Look through the lines below, find those with the word "local", and copy them.

+===+

(** [Math.max(1, Math.floor(originalCount / targetCount))].  The quotient
    is not finite when [targetCount] is [0] ([Infinity], or [NaN] for an
    empty buffer); [None] stands for both, since the only use of the
    step is [i += step] followed by the test [i < originalCount], which
    is false for either value. *)
Definition decimateStep (positions : list A) (targetCount : Z) : option nat :=
  if targetCount =? 0 then None
  else Some (Z.to_nat (Z.max 1 (Qfloor (originalCount positions / inject_Z targetCount)))).

(** The [for] loop of [decimateVertices], one iteration per unit of
    [fuel]; [collected] is [newPositions] so far.
    [positions[index], positions[index + 1], positions[index + 2]]
    are read under the guard [index + 2 < positions.length], where they
    are the three elements from [index] on. *)
Fixpoint decimateLoop (fuel : nat) (positions : list A) (step : option nat)
    (i : nat) (collected : list A) : option (list A) :=
  match fuel with
  | O => None
  | S fuel' =>
      if Num.ltb (Num.ofNat i) (originalCount positions) then
        let index := (i * 3)%nat in
        let collected' :=
          if (index + 2 <? length positions)%nat
          then collected ++ take 3 (drop index positions)
          else collected in
        match step with
        | Some s => decimateLoop fuel' positions step (i + s)%nat collected'
        | None => Some collected'
        end
      else Some collected
  end.

(** The array [newPositions] when the loop of [decimateVertices] has
    ended (lines 96 to 110), the loop being bounded by the buffer
    length: every iteration advances [i] by at least one.  [None] is a
    loop that has not ended, which does not happen
    ([newPositions_total]). *)
Definition newPositions (positions : list A) (targetCount : Z) : option (list A) :=
  decimateLoop (S (length positions)) positions
    (decimateStep positions targetCount) 0 [].

(** The 3D points of a flat coordinate array. *)
Fixpoint points (positions : list A) : list (A * A * A) :=
  match positions with
  | x :: y :: z :: rest => (x, y, z) :: points rest
  | _ => []
  end.

End Decimate.


(** ** Every [s]-th point of a list of points *)

Section Stride.

Context {P : Type}.

(** Keeps the first element, then every [s]-th one; [skip] counts the
    elements to pass over before the next one that is kept. *)
Fixpoint strideFrom (s skip : nat) (pts : list P) : list P :=
  match pts with
  | [] => []
  | p :: rest =>
      match skip with
      | O => p :: strideFrom s (s - 1) rest
      | S k => strideFrom s k rest
      end
  end.

End Stride.

(** The flat coordinate array of a list of points. *)
Definition unpoints {A : Type} (pts : list (A * A * A)) : list A :=
  flat_map (fun p => [p.1.1; p.1.2; p.2]) pts.

(** [Math.ceil(a / b)] for integers [a], [b]. *)
Definition ceilDiv (a b : Z) : Z := Qceiling (inject_Z a / inject_Z b).

(** The stride of the decimator on [n] whole points:
    [max(1, floor(n / targetCount))]. *)
Definition stride (n : nat) (targetCount : Z) : Z :=
  Z.max 1 (Z.of_nat n / targetCount).

(** ** The three.js objects the manager works on

    Scene objects are trees held by value, each node carrying the [id]
    three.js gives every [Object3D].  What the code shares between
    objects is kept by identity in the state: [BufferGeometry] objects
    live in a store and a mesh only holds a reference into it, and the
    [parent] link of the root of a tree is looked up by object id. *)

Module Three.

Record Vector3 := mkVector3 { x : Q; y : Q; z : Q }.

(** A [BufferGeometry]: the array of [attributes.position], if the
    attribute exists, and the position array from which
    [computeVertexNormals] last derived the normals, if it ever did. *)
Record BufferGeometry := mkBufferGeometry {
  position : option (list Q);
  normalsOf : option (list Q)
}.

Record Material := mkMaterial {
  isMeshLambertMaterial : bool;
  transparent : bool;
  opacity : Q;
  wireframe : bool
}.

(** [Mesh.material] is absent, one material or an array of materials. *)
Inductive MaterialSlot :=
| NoMaterial
| OneMaterial (m : Material)
| MaterialArray (ms : list Material).

#[local] Unset Elimination Schemes.
Inductive Object3D := mkObject3D {
  id : nat;
  isMesh : bool;                 (* instanceof Mesh *)
  visible : bool;
  geometry : option nat;         (* reference into the geometry store *)
  material : MaterialSlot;
  children : list Object3D
}.
#[local] Set Elimination Schemes.

Definition setVisible (v : bool) (o : Object3D) : Object3D :=
  mkObject3D (id o) (isMesh o) v (geometry o) (material o) (children o).

Definition setMaterial (m : MaterialSlot) (o : Object3D) : Object3D :=
  mkObject3D (id o) (isMesh o) (visible o) (geometry o) m (children o).

Definition setChildren (cs : list Object3D) (o : Object3D) : Object3D :=
  mkObject3D (id o) (isMesh o) (visible o) (geometry o) (material o) cs.

(** The nodes of a tree in the order [traverse] visits them. *)
Fixpoint nodes (o : Object3D) : list Object3D :=
  match o with
  | mkObject3D _ _ _ _ _ cs => o :: flat_map nodes cs
  end.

+===+

**Written answer:**
#[local] Unset Elimination Schemes.
#[local] Set Elimination Schemes.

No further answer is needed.